Your assignment: Please retype the material beneath this task exactly, starting with its first line and finishing with the line containing "None ∨ Some".
☆ ☆ ☆ ☆ ☆ ☆ ☆
(** C2, as stated, fails: on AWS, two deliveries of the Purchased event of
    token 0 leave two instances for that token in the cloud. *)
Lemma replay_creates_second_instance :
  fst (Sim.deliver_twice Sim.cloud_ready (Some "aws")) = Normal tt ∧
  map (λ x, req_tokenId (snd x))
      (Sim.instances (fst (snd (Sim.deliver_twice Sim.cloud_ready (Some "aws")))))
  = ["0"; "0"] ∧
  ¬ (length (Sim.instances (fst (snd (Sim.deliver_twice Sim.cloud_ready (Some "aws")))))
     ≤ 1)%nat.
Proof.
  split; [by vm_compute|]. split; [by vm_compute|].
  vm_compute. lia.
Qed.

Lemma handleVMPurchased_creates_each_time_witness :
  (Some "aws" = None ∨ Some "aws" = Some "" ∨ Some "aws" = Some "gcp"
   ∨ Some "aws" = Some "aws") ∧
  0 ≤ 2 ≤ 4 ∧
  creations (snd (snd (Sim.deliver_twice Sim.cloud_ready (Some "aws")))) = 2%nat.
Proof.
  split; [tauto|]. split; [lia|].
  exact (proj2 (handleVMPurchased_creates_each_time Sim.cloud_ready (Some "aws") 30 0
                  "0x64" 2 (Sim.world0, []) ltac:(tauto) ltac:(lia))).
Defined.


End BackendProofs.

(** ** More about the ledger: what every stored record satisfies *)

Module LedgerExtra.
Import Ledger LedgerProofs.

(** A well-formed record of token [id]: it expires after it was bought, its
    duration is 1 to 12 months, it is not [TERMINATED], and its instance
    fields agree with its status and with the provisioned flag. *)
Definition good (s : State) (id : Z) (v : VM) : Prop :=
  purchasedAt v < expiresAt v ∧
  1 ≤ durationMonths v ≤ 12 ∧
  status v ≠ TERMINATED ∧
  (status v = PROVISIONING →
     instanceId v = "" ∧ provisionedAt v = 0 ∧ everProvisioned_at s id = false) ∧
  (status v ≠ PROVISIONING →
     instanceId v ≠ "" ∧ ipAddress v ≠ "" ∧ everProvisioned_at s id = true).

Record WF (s : State) : Prop := mkWF {
  wf_record : ∀ id, _exists s id = true → is_Some (vms s !! id);
  wf_good : ∀ id v, vms s !! id = Some v → good s id v
}.

(** What one transaction may do to the record of an existing token. *)
Definition edge (s : State) (e : Env) (id : Z) (v v' : VM) : Prop :=
  v' = v
  ∨ (sender e = provisioner s ∧ status v = PROVISIONING ∧ now e < expiresAt v ∧
     ∃ inst ip, inst ≠ "" ∧ ip ≠ "" ∧
       v' = set_provisionedAt (now e)
              (set_status ACTIVE (set_ipAddress ip (set_instanceId inst v))))
  ∨ (sender e = _ownerOf s id ∧ _paused s = false ∧
     now e < expiresAt v + GRACE_PERIOD ∧
     ∃ m, 1 ≤ m ≤ 12 ∧ v' = renewed m (now e) v)
  ∨ ((sender e = _ownerOf s id ∨ sender e = provisioner s) ∧
     status v = ACTIVE ∧ v' = set_status SUSPENDED v)
  ∨ (sender e = _ownerOf s id ∧ status v = SUSPENDED ∧ now e < expiresAt v ∧
     v' = set_status ACTIVE v)
  ∨ (sender e = provisioner s ∧ ∃ ip, ip ≠ "" ∧ v' = set_ipAddress ip v).
Lemma foldr_max_bits v vs :
  (∀ x, x ∈ v :: vs → is_bit x) →
  is_bit (foldr Z.max v vs) ∧ (foldr Z.max v vs = 1 ↔ 1 ∈ v :: vs).
Proof.
  induction vs as [|w vs IH]; intros Hbits; simpl.
  - split; [apply Hbits; by left|]. by rewrite list_elem_of_singleton.
  - destruct IH as [Hb IH].
    { intros x [->|Hx]%elem_of_cons; apply Hbits; [by left|by do 2 right]. }
    assert (is_bit w) as Hw by (apply Hbits; right; by left).
    clear Hbits. rewrite !elem_of_cons in *. unfold is_bit in *.
    destruct Hb as [Hb|Hb], Hw as [-> | ->]; rewrite Hb in *; simpl;
      (split; [lia|]); split; try lia; intuition (auto; try lia).
Qed.

Lemma py_eq_1_sql_max vs :
  (∀ x, x ∈ vs → is_bit x) → py_eq_1 (sql_max vs) = true ↔ 1 ∈ vs.
Proof.
  destruct vs as [|v vs]; simpl; intros Hbits.
  - by rewrite elem_of_nil.
  - rewrite bool_decide_eq_true. by apply foldr_max_bits.
Qed.

Lemma role_column_valid permission :
  permission ∈ valid_permissions →
  ∃ col, role_column permission = Some col ∧
         ∀ r, capabilities_are_bits r → is_bit (col r).
Proof.
  unfold valid_permissions. rewrite !elem_of_union, !elem_of_singleton.
  intros Hp. repeat destruct Hp as [Hp|Hp]; subst permission;
    (eexists; split; [reflexivity|]);
    intros r (? & ? & ? & ? & ? & ? & ? & ?); done.
Qed.

(** On a valid name [can_user] is the test of the maximum against 1. *)
Lemma can_user_valid u s permission db :
  permission ∈ valid_permissions →
  ∃ col, role_column permission = Some col ∧
    (∀ r, capabilities_are_bits r → is_bit (col r)) ∧
    can_user u s permission db =
      Return (py_eq_1 (sql_max (col ∘ fst <$> held_roles u s db))).
Proof.
  intros Hp. destruct (role_column_valid _ Hp) as (col & Hcol & Hbits).
  exists col. split_and!; [done..|].
  unfold can_user. by rewrite decide_True, Hcol by done.
Qed.

(** C1: a user without any role assignment in the server is refused every
    one of the eight capabilities, and [can_user] returns (it raises
    nothing). *)
Theorem can_user_without_roles db u s permission :
  permission ∈ valid_permissions →
  (∀ ur, ur ∈ user_roles db →
     ¬ (UserRole.user_uuid ur = u ∧ UserRole.server_id ur = s)) →
  can_user u s permission db = Return false.
Proof.
  intros Hp Hnone.
  destruct (can_user_valid u s _ db Hp) as (col & _ & _ & ->).
  replace (held_roles u s db) with (@nil (Role.t * UserRole.t)); [done|].
  symmetry. apply elem_of_nil_inv.
  intros p (_ & Hur & _ & Hu & Hs)%elem_of_held_roles. by eapply Hnone.
Qed.
Lemma spaces_no_newline :
  forall n, contains (String nl EmptyString) (string_times " " n) = false.
Proof.
  induction n as [|n IH]; cbn [string_times String.append]; [reflexivity|].
  now rewrite contains_char_cons, IH.
Qed.

(** X16.  [handle_tab] puts [tab_size] spaces, and never a tab
    character, at the caret: the line of the caret grows by them, the
    other lines stay, and the caret moves right by [tab_size]; a
    [tab_size] of zero or less changes nothing. *)
Theorem handle_tab_inserts_spaces :
  forall tab_size widget,
    valid_caret widget ->
    let l := fst (tw_insert widget) in
    let c := snd (tw_insert widget) in
    let old := line_at (tw_lines widget) l in
    let spaces := string_times " " (Z.to_nat tab_size) in
    contains (String nl EmptyString) old = false ->
    tw_lines (handle_tab tab_size widget)
    = replace_nth (l - 1) (take c old ++ spaces ++ drop c old)%string
        (tw_lines widget)
    /\ tw_insert (handle_tab tab_size widget) = (l, c + Z.to_nat tab_size)%nat
    /\ String.length spaces = Z.to_nat tab_size
    /\ (forall j ch, String.get j spaces = Some ch -> ch = " "%char)
    /\ (tab_size <= 0 ->
        tw_lines (handle_tab tab_size widget) = tw_lines widget).
Proof.
  intros tab_size widget [Hline Hcol] l c old spaces Hold.
  fold l in Hline, Hcol. fold c old in Hcol.
  destruct (text_insert_in_line widget l c spaces Hline Hold
              (spaces_no_newline _)) as [Hlines Hcaret].
  unfold handle_tab. rewrite (surjective_pairing (tw_insert widget)).
  fold l c spaces.
  split; [exact Hlines|]. split.
  { rewrite Hcaret by apply surjective_pairing.
    unfold spaces. now rewrite spaces_length. }
  split; [apply spaces_length|].
  split; [apply spaces_get|].
  intros Hneg. rewrite Hlines. unfold spaces.
  replace (Z.to_nat tab_size) with 0%nat by lia.
  cbn [string_times String.append]. rewrite take_drop.
  rewrite <- replace_line by exact Hline.
  assert (Hsplit := split_at_nth (tw_lines widget) (l - 1) ltac:(lia)).
  replace (S (l - 1)) with l in Hsplit by lia. now symmetry.
Qed.
(** * PromptBase UI: the local vault store and the vault synchronizer

    A shallow embedding of [src/utils/localStorage.ts], of
    [fetchPromptsBatch] from [src/services/api.ts] and of the state
    handlers of [pages/VaultPage.tsx], together with the properties the
    specification states about them.

    Conventions of the embedding.
    - The browser's [localStorage] is a finite map from keys to texts,
      together with the two ways the Web Storage API can throw: access to
      the storage is denied (every method throws), or the quota is
      exceeded (only [setItem] throws).
    - Code that can throw lives in the monad [JS]: a computation takes the
      storage and gives back an outcome (a value or a thrown exception) and
      the storage it leaves behind.  [try { } catch { }] is [try_catch].
    - [JSON.parse], [JSON.stringify], [Date] parsing and [localeCompare]
      belong to the JavaScript engine, not to the repository; they are the
      operations of the classes [JSON] and [Intl], with the laws the code
      relies on.  [RefEngine] gives an instance of each.
    - [JSON_parse_prompts] is [JSON.parse] at the type the code casts its
      result to, an array of prompts; [LocalStorageValues] has
      [getVaultPrompts] at every value that [JSON.parse] returns.
    - An [await] is a point where the handlers of the page can run:
      [VaultPageAwait] runs the sync effect with the handlers that are
      called while the fetch is awaited, and [PromptDetailModal] has the
      modal's actions from the point where their request is fulfilled.
    - A JavaScript number that holds a count or a time stamp is an integer
      of [Z], or [NaN]. *)

From Stdlib Require Import ZArith Lia Ascii.
From stdpp Require Import base option list gmap strings pretty countable.

Open Scope string_scope.
Open Scope Z_scope.
Open Scope list_scope.

(** ** The data model ([src/types]) *)

Record Prompt := mkPrompt {
  prompt_id : string;
  title : string;
  content : string;
  username : option string;        (* string | null *)
  tags : list string;
  created_at : option string;      (* None: the field is missing *)
  updated_at : option string;
  comment_count : option Z         (* comment_count?: number *)
}.

#[global] Instance Prompt_eq_dec : EqDecision Prompt.
Proof. solve_decision. Defined.

Definition with_comment_count (p : Prompt) (n : Z) : Prompt :=
  {| prompt_id := prompt_id p; title := title p; content := content p;
     username := username p; tags := tags p; created_at := created_at p;
     updated_at := updated_at p; comment_count := Some n |}.

Definition ids (l : list Prompt) : list string := map prompt_id l.

(** The tests on ids that the code makes in its callbacks:
    [p => p.prompt_id === promptId], its negation, and
    [q => q.prompt_id === p.prompt_id]. *)
Definition has_id (promptId : string) (p : Prompt) : bool :=
  bool_decide (prompt_id p = promptId).

Definition other_id (promptId : string) (p : Prompt) : bool :=
  negb (bool_decide (prompt_id p = promptId)).

Definition same_id (p q : Prompt) : bool :=
  bool_decide (prompt_id q = prompt_id p).

(** ** The JavaScript engine *)

Inductive exn :=
  | SecurityError
  | QuotaExceededError
  | SyntaxError.

Inductive outcome (A : Type) :=
  | Returns (a : A)
  | Throws (e : exn).
Arguments Returns {A} a.
Arguments Throws {A} e.

Record Storage := mkStorage {
  items : gmap string string;
  access_denied : bool;
  quota_exceeded : bool
}.

Definition JS (A : Type) : Type := Storage -> outcome A * Storage.

Definition ret {A} (a : A) : JS A := fun st => (Returns a, st).

Definition throw {A} (e : exn) : JS A := fun st => (Throws e, st).

Definition bind {A B} (m : JS A) (k : A -> JS B) : JS B :=
  fun st =>
    match m st with
    | (Returns a, st') => k a st'
    | (Throws e, st') => (Throws e, st')
    end.
(** The loop of [get_databases] over [response['DatabaseList']]; the
    state is the [databases] list and [total_tables]. *)
Fixpoint parse_databases (fuel : nat) (self_region : string)
  (database_list : list Database) (databases : list DatabaseData)
  (total_tables : nat) (calls : nat)
  : option (PyResult (list DatabaseData * nat) * nat) :=
  match database_list with
  | [] => Some (Return (databases, total_tables), calls)
  | db :: rest =>
      match Name db with
      | None => Some (Raise (mkExn KeyError "'Name'"), calls)
      | Some database_name =>
          match _get_tables fuel database_name calls with
          | None => None
          | Some (tables, calls') =>
              let table_count := List.length tables in
              let total_tables := (total_tables + table_count)%nat in
              let database_data :=
                {| name := database_name;
                   description := match Description db with
                                  | Some s => s
                                  | None => "N/A"
                                  end;
                   location := match LocationUri db with
                               | Some s => s
                               | None => "N/A"
                               end;
                   create_time := match CreateTime db with
                                  | Some t => Time t
                                  | None => Text "N/A"
                                  end;
                   table_count := table_count;
                   tables := tables;
                   region := self_region |} in
              parse_databases fuel self_region rest
                (databases ++ [database_data])%list total_tables calls'
          end
      end
  end.

(** [get_databases], for a client of region [self_region]. *)
Definition get_databases (fuel : nat) (self_region : string) (calls : nat)
  : option (Dict Value * nat) :=
  let '(response, calls') :=
    BaseClient.safe_api_call (client_get_databases service)
      BaseClient.default_max_retries calls in
  match response with
  | Some (mkDatabases (Some database_list)) =>
      match parse_databases fuel self_region database_list [] O calls' with
      | None => None
      | Some (Raise e, calls'') => Some (_empty_response self_region, calls'')
      | Some (Return (databases, total_tables), calls'') =>
          let total_databases := List.length databases in
          Some ([("databases", Databases databases);
                 ("summary", Summary [("total_databases", total_databases);
                                      ("total_tables", total_tables)]);
                 ("region", Region self_region)],
                calls'')
      end
  | _ => Some (_empty_response self_region, calls')
  end.

End Client.

End GlueClient.

(** ** aws_clients/sagemaker_client.py *)
Module SageMakerClient.

(** *** The responses of the three listing operations *)

Record NotebookInstance : Type := mkNotebookInstance {
  NotebookInstanceName : option string;
  InstanceType : option string;
  NotebookInstanceStatus : option string;
  CreationTime : option datetime;
  LastModifiedTime : option datetime;
  Url : option string
}.

Record ListNotebookInstancesResponse : Type := mkNotebookInstances {
  NotebookInstances : option (list NotebookInstance)
}.

Record Endpoint : Type := mkEndpoint {
  EndpointName : option string;
  EndpointStatus : option string;
  Endpoint_CreationTime : option datetime;
  Endpoint_LastModifiedTime : option datetime
}.

Record ListEndpointsResponse : Type := mkEndpoints {
  Endpoints : option (list Endpoint)
}.

Record TrainingJob : Type := mkTrainingJob {
  TrainingJobName : option string;
  TrainingJobStatus : option string;
  TrainingJob_CreationTime : option datetime;
  TrainingStartTime : option datetime;
  TrainingEndTime : option datetime
}.

Record ListTrainingJobsResponse : Type := mkTrainingJobs {
  TrainingJobSummaries : option (list TrainingJob)
}.

(** The SageMaker service of one region: what the [n]-th invocation of
    a client method does.  The arguments of the three calls are
    constants of the code. *)
Record Service : Type := mkService {
  client_list_notebook_instances :
    nat -> BaseClient.CallOutcome ListNotebookInstancesResponse;
  client_list_endpoints : nat -> BaseClient.CallOutcome ListEndpointsResponse;
  client_list_training_jobs :
    nat -> BaseClient.CallOutcome ListTrainingJobsResponse
}.

(** *** What the client returns *)

(** The dictionary made of a notebook instance. *)
Record NotebookData : Type := mkNotebookData {
  nb_name : string;
  nb_instance_type : string;
  nb_status : string;
  nb_creation_time : string;
  nb_last_modified : string;
  nb_url : string;
  nb_region : string
}.

(** The dictionary made of an endpoint. *)
Record EndpointData : Type := mkEndpointData {
  ep_name : string;
  ep_status : string;
  ep_creation_time : string;
  ep_last_modified : string;
  ep_region : string
}.

(** The dictionary made of a training job. *)
Record JobData : Type := mkJobData {
  job_name : string;
  job_status : string;
  job_creation_time : string;
  job_training_start : string;
  job_training_end : string;
  job_region : string
}.

(** A value of the dictionary [get_resources] returns. *)
Inductive Value : Type :=
| NotebookList (l : list NotebookData)
| EndpointList (l : list EndpointData)
| JobList (l : list JobData)
| Summary (counters : Dict nat)
| Region (r : string).

(** [_empty_response] *)
Definition _empty_response (self_region : string) : Dict Value :=
  [("notebook_instances", NotebookList []);
   ("endpoints", EndpointList []);
   ("training_jobs", JobList []);
   ("summary", Summary [("total_notebooks", O);
                        ("active_notebooks", O);
                        ("total_endpoints", O);
                        ("active_endpoints", O);
                        ("total_training_jobs", O);
                        ("running_training_jobs", O)]);
   ("region", Region self_region)].

Section Client.

(** [str] applied to a timestamp. *)
Variable str_datetime : datetime -> string.

Variable service : Service.

(** The region of the client, [self.region]. *)
Variable self_region : string.

(** [x.get(key, default)] for a text field. *)
Definition text_or (default : string) (field : option string) : string :=
  match field with
  | Some s => s
  | None => default
  end.

(** [str(x.get(key, 'N/A'))] for a timestamp field. *)
Definition str_time_or_na (field : option datetime) : string :=
  match field with
  | Some t => str_datetime t
  | None => "N/A"
  end.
☆ ☆ ☆ ☆ ☆ ☆ ☆
The answer:
(** C2, as stated, fails: on AWS, two deliveries of the Purchased event of
    token 0 leave two instances for that token in the cloud. *)
Lemma replay_creates_second_instance :
  fst (Sim.deliver_twice Sim.cloud_ready (Some "aws")) = Normal tt ∧
  map (λ x, req_tokenId (snd x))
      (Sim.instances (fst (snd (Sim.deliver_twice Sim.cloud_ready (Some "aws")))))
  = ["0"; "0"] ∧
  ¬ (length (Sim.instances (fst (snd (Sim.deliver_twice Sim.cloud_ready (Some "aws")))))
     ≤ 1)%nat.
Proof.
  split; [by vm_compute|]. split; [by vm_compute|].
  vm_compute. lia.
Qed.

Lemma handleVMPurchased_creates_each_time_witness :
  (Some "aws" = None ∨ Some "aws" = Some "" ∨ Some "aws" = Some "gcp"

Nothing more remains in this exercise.